Output, without alteration, the first line of the entries and each line after it, stopping with the line that contains "Definition str (s".

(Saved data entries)
┏━━

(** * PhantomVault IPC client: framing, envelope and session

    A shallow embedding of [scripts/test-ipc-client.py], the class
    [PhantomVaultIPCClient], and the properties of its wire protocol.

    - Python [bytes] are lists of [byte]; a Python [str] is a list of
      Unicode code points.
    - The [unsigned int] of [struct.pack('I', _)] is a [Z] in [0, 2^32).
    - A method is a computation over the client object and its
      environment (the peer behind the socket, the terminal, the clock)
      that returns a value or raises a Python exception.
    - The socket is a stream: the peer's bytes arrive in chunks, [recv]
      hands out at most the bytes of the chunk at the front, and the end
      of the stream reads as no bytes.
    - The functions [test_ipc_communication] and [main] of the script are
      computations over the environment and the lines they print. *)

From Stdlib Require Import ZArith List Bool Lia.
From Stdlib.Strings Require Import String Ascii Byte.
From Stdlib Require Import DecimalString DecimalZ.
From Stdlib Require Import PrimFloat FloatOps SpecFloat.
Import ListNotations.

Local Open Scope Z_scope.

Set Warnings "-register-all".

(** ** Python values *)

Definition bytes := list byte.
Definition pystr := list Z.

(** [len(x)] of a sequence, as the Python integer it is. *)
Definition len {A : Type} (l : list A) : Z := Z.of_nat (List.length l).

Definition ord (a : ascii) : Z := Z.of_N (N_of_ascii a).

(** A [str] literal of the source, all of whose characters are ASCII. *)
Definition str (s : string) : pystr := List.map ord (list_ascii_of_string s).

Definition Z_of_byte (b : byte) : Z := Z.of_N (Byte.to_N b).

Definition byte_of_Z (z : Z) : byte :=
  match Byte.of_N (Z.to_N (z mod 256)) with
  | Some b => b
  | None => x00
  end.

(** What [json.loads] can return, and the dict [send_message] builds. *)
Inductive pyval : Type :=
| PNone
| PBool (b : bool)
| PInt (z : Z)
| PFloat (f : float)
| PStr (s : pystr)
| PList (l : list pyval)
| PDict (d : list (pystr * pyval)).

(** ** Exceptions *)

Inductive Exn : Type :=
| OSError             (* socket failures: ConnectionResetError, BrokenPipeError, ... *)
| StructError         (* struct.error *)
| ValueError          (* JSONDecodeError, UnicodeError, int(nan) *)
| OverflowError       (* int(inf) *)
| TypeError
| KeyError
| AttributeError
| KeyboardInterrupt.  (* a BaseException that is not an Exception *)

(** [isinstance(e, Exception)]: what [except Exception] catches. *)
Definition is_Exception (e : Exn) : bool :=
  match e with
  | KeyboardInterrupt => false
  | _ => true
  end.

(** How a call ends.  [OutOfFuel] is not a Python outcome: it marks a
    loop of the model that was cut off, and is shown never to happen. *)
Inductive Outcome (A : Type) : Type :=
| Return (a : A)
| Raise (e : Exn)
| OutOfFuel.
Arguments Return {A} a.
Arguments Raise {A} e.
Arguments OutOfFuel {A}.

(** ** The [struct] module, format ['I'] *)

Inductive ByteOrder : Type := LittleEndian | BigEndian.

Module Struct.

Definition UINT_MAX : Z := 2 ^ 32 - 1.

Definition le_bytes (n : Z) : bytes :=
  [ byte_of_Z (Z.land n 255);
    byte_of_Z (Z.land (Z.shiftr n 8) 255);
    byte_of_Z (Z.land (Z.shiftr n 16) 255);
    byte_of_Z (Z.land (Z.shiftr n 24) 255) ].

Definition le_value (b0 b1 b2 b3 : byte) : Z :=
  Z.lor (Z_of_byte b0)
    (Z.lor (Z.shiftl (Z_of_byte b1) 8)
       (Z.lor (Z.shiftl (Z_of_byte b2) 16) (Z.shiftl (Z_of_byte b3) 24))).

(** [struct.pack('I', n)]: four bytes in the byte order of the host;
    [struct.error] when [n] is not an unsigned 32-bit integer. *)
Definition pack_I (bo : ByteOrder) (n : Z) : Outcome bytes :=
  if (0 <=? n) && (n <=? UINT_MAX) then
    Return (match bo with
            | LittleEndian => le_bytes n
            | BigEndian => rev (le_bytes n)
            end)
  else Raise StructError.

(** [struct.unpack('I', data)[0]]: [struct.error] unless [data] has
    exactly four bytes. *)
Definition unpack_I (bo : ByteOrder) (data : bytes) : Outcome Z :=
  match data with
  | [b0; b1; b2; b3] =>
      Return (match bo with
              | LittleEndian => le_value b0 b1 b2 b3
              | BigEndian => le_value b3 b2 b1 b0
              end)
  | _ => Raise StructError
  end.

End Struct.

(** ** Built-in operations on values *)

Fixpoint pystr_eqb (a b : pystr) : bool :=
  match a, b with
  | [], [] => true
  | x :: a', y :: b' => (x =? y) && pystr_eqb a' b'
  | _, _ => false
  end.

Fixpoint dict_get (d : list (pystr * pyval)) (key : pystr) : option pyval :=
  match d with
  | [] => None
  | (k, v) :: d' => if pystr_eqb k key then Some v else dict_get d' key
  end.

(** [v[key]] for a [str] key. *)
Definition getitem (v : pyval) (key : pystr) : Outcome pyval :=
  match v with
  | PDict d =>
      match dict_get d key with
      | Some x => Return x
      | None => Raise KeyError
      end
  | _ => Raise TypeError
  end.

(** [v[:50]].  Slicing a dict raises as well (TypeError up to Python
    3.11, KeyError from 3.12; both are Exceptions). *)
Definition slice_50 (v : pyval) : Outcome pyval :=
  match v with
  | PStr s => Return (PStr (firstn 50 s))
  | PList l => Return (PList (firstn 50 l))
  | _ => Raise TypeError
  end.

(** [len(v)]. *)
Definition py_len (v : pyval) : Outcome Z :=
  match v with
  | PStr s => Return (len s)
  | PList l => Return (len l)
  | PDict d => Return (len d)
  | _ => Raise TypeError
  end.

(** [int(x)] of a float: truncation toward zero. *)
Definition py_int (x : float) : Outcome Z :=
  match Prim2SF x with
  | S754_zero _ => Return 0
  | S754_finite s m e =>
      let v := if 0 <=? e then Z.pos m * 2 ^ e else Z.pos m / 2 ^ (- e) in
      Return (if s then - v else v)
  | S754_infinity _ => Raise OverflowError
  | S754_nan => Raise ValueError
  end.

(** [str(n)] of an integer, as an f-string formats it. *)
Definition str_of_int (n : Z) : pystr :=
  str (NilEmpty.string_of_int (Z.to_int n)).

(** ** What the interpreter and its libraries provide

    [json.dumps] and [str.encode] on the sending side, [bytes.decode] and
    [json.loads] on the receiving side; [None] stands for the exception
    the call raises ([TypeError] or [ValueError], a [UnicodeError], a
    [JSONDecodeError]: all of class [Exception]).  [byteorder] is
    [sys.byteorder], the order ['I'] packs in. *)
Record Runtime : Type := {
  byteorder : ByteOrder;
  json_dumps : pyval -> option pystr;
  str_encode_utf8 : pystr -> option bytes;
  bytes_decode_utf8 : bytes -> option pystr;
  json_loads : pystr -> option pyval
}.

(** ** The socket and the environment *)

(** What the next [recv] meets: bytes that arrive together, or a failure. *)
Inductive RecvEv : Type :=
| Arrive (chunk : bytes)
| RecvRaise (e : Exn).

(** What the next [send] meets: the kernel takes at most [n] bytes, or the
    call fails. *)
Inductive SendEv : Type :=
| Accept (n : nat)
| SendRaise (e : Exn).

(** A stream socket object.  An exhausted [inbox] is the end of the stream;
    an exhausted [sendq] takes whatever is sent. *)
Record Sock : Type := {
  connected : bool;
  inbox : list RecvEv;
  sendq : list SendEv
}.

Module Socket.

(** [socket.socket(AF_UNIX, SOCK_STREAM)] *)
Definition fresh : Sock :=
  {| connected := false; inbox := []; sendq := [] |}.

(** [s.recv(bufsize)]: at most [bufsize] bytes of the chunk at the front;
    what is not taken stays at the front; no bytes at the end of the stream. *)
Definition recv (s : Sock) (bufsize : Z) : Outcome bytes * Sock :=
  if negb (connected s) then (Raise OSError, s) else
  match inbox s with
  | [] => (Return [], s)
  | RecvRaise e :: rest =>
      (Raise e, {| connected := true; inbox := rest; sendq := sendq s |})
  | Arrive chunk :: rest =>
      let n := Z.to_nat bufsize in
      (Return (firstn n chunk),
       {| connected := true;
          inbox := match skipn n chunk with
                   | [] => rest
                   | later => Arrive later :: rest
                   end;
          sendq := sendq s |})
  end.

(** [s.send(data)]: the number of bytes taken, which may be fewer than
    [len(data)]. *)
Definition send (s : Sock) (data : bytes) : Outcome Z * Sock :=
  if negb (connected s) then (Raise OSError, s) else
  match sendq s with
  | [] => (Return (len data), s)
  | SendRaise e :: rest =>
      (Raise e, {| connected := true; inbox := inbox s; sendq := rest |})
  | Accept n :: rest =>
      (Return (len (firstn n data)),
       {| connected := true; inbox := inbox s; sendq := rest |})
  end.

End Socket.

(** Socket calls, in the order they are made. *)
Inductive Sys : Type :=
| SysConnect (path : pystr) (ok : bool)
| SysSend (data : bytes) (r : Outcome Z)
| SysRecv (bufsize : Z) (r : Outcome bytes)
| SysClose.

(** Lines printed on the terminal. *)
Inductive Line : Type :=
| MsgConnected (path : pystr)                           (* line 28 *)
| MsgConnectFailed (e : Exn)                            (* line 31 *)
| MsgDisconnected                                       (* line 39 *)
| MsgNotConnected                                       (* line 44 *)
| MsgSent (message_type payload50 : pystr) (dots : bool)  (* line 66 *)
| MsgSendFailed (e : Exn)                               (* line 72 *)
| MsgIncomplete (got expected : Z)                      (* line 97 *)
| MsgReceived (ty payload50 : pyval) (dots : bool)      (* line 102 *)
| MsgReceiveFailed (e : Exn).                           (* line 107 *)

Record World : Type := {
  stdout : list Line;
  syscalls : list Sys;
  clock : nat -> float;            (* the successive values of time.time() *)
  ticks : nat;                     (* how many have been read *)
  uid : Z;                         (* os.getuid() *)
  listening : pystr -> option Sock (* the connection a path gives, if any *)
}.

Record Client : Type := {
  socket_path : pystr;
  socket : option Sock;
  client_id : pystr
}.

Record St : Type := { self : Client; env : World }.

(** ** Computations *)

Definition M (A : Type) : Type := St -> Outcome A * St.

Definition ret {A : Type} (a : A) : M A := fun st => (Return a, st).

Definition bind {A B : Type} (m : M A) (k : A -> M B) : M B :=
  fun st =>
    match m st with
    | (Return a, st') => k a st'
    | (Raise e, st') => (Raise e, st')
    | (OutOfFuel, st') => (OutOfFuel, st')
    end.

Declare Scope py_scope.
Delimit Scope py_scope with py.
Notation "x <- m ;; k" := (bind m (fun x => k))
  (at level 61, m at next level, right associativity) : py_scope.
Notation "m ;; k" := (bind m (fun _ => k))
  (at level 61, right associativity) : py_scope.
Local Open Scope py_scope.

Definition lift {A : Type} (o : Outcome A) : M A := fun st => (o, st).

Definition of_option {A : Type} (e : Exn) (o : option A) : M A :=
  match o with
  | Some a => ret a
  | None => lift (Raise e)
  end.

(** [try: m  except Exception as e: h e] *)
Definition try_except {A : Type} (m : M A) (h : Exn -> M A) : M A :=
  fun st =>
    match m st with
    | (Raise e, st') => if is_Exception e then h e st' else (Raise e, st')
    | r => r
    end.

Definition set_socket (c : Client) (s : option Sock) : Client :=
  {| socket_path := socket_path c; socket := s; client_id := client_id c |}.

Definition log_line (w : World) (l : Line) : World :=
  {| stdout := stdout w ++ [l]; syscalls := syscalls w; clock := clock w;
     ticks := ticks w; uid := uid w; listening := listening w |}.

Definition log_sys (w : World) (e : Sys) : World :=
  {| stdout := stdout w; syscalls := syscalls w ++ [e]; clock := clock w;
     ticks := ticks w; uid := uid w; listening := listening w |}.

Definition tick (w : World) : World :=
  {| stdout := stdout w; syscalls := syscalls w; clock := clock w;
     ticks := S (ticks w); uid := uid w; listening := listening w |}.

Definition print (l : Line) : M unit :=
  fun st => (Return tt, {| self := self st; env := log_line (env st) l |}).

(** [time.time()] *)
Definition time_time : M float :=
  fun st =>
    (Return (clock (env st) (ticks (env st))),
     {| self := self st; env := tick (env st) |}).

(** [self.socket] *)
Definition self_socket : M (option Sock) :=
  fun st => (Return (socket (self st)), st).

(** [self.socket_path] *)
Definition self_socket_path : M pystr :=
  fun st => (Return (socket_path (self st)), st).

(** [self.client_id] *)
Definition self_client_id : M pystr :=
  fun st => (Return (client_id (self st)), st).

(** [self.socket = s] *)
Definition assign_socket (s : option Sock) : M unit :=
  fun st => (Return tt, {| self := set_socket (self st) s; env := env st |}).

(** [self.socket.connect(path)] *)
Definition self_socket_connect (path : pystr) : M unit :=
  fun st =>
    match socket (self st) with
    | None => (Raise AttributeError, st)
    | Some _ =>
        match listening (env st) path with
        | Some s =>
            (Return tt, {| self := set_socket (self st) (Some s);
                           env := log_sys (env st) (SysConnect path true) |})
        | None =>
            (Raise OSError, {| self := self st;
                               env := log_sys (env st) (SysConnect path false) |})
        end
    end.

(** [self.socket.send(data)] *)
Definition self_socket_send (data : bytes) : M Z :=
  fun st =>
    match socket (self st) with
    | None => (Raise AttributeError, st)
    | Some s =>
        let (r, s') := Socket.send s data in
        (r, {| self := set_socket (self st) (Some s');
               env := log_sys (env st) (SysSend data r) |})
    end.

┗━━

▸ **OUTPUT OF THE TASK**:
(** * PhantomVault IPC client: framing, envelope and session

    A shallow embedding of [scripts/test-ipc-client.py], the class
    [PhantomVaultIPCClient], and the properties of its wire protocol.

    - Python [bytes] are lists of [byte]; a Python [str] is a list of
      Unicode code points.
    - The [unsigned int] of [struct.pack('I', _)] is a [Z] in [0, 2^32).
    - A method is a computation over the client object and its
      environment (the peer behind the socket, the terminal, the clock)
      that returns a value or raises a Python exception.
    - The socket is a stream: the peer's bytes arrive in chunks, [recv]
      hands out at most the bytes of the chunk at the front, and the end
      of the stream reads as no bytes.
    - The functions [test_ipc_communication] and [main] of the script are
      computations over the environment and the lines they print. *)

From Stdlib Require Import ZArith List Bool Lia.
From Stdlib.Strings Require Import String Ascii Byte.
From Stdlib Require Import DecimalString DecimalZ.
From Stdlib Require Import PrimFloat FloatOps SpecFloat.
Import ListNotations.

Local Open Scope Z_scope.

Set Warnings "-register-all".

(** ** Python values *)

Definition bytes := list byte.
Definition pystr := list Z.

(** [len(x)] of a sequence, as the Python integer it is. *)
Definition len {A : Type} (l : list A) : Z := Z.of_nat (List.length l).

Definition ord (a : ascii) : Z := Z.of_N (N_of_ascii a).

(** A [str] literal of the source, all of whose characters are ASCII. *)
Definition str (s : string) : pystr := List.map ord (list_ascii_of_string s).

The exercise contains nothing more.